▶ **Problem**: Going line by line through the entries below, count those that contain "Hall". Give the number by itself.

▶ **Given data**:
=-=-=

(** The [LIST_FILES] loop over deliveries of which no accumulated prefix
    decodes: it leaves with the decoder's fault, or it comes to what
    follows them with everything accumulated. *)
Lemma recv_until_json_undecoded (E : Env) (chunks : list (list byte)) :
  forall acc tail fuel,
    Forall (fun c => c <> [] /\ Z.of_nat (length c) <= 8192) chunks ->
    (forall k, (0 < k <= length chunks)%nat ->
               json_loads E (acc ++ concat (take k chunks)) = None) ->
    (length chunks < fuel)%nat ->
    (exists e, (recv_until_json E fuel acc (map Data chunks ++ tail)).1 = Raise e) \/
    (recv_until_json E fuel acc (map Data chunks ++ tail)).1
    = (recv_until_json E (fuel - length chunks) (acc ++ concat chunks) tail).1.
Proof.
  induction chunks as [|c cs IH]; intros acc tail fuel Hall Hnone Hfuel;
    (destruct fuel as [|fuel]; [simpl in Hfuel; lia|]).
  - right. cbn [map app concat length]. rewrite app_nil_r, Nat.sub_0_r. reflexivity.
  - apply Forall_cons in Hall as [[Hc Hlen] Hall].
    cbn [map app recv_until_json recv].
    replace (Z.of_nat (length c) <=? 8192) with true by (symmetry; apply Z.leb_le; lia).
    destruct c as [|b c]; [contradiction|].
    pose proof (Hnone 1%nat ltac:(cbn [length]; lia)) as H1.
    cbn [take concat] in H1. rewrite take_0 in H1. cbn [concat] in H1.
    rewrite app_nil_r in H1. rewrite H1.
    destruct (other_fault E (acc ++ b :: c)); [left; eexists; reflexivity|].
    destruct (IH (acc ++ b :: c) tail fuel) as [Hraise | Heq].
    + exact Hall.
    + intros k Hk. specialize (Hnone (S k) ltac:(cbn [length]; lia)).
      cbn [take concat] in Hnone. rewrite <- app_assoc. exact Hnone.
    + cbn [length] in Hfuel. lia.
    + left. exact Hraise.
    + right. rewrite Heq. cbn [concat length Nat.sub]. rewrite <- app_assoc. reflexivity.
Qed.

(** The download loop over a stream that fails before the declared size
    has come: the fault leaves the loop. *)
Lemma download_loop_fault (fuel : nat) :
  forall pre fault rest size got path s,
    only_data pre -> fault = Reset \/ fault = TimedOut ->
    got + Z.of_nat (length (stream_bytes pre)) < size ->
    (weight pre < fuel)%nat ->
    exists e, (download_loop fuel (NInt size) got path (pre ++ fault :: rest) s).1 = Raise e.
Proof.
  induction fuel as [|fuel IH]; intros pre fault rest size got path s Hdata Hfault Hlt Hw;
    [lia|].
  cbn [download_loop count_lt].
  replace (got <? size) with true by (symmetry; apply Z.ltb_lt; lia).
  unfold bind at 1, lift at 1. cbn [chunk_size].
  destruct pre as [|d pre].
  { cbn [app recv]. destruct Hfault as [-> | ->]; eexists; reflexivity. }
  apply Forall_cons in Hdata as [Hd Hpre].
  destruct d as [[|b bs]| |]; try contradiction.
  cbn [stream_bytes] in Hlt. rewrite length_app in Hlt.
  cbn [app recv].
  destruct (Z.leb_spec (Z.of_nat (length (b :: bs))) (Z.min 8192 (size - got)))
    as [Hfit|Hbig].
  - unfold bind at 1, write at 1.
    apply IH; [exact Hpre | exact Hfault | lia | cbn [weight] in Hw; lia].
  - destruct (Z.to_nat (Z.min 8192 (size - got))) as [|k] eqn:Hk; [lia|].
    cbn [take drop].
    assert (Hklen : (k < length bs)%nat) by (cbn [length] in Hbig; lia).
    destruct (drop k bs) as [|b2 bs2] eqn:Hdrop.
    { apply (f_equal length) in Hdrop. rewrite length_drop in Hdrop. simpl in Hdrop. lia. }
    unfold bind at 1, write at 1.
    apply (IH (Data (b2 :: bs2) :: pre)).
    + constructor; [exact I | exact Hpre].
    + exact Hfault.
    + apply (f_equal length) in Hdrop. rewrite length_drop in Hdrop.
      cbn [stream_bytes]. rewrite length_app.
      cbn [length] in *. rewrite length_take_le by lia. lia.
    + apply (f_equal length) in Hdrop. rewrite length_drop in Hdrop.
      cbn [weight length] in *. lia.
Qed.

=-=-=

▶ **Worked solution**: 3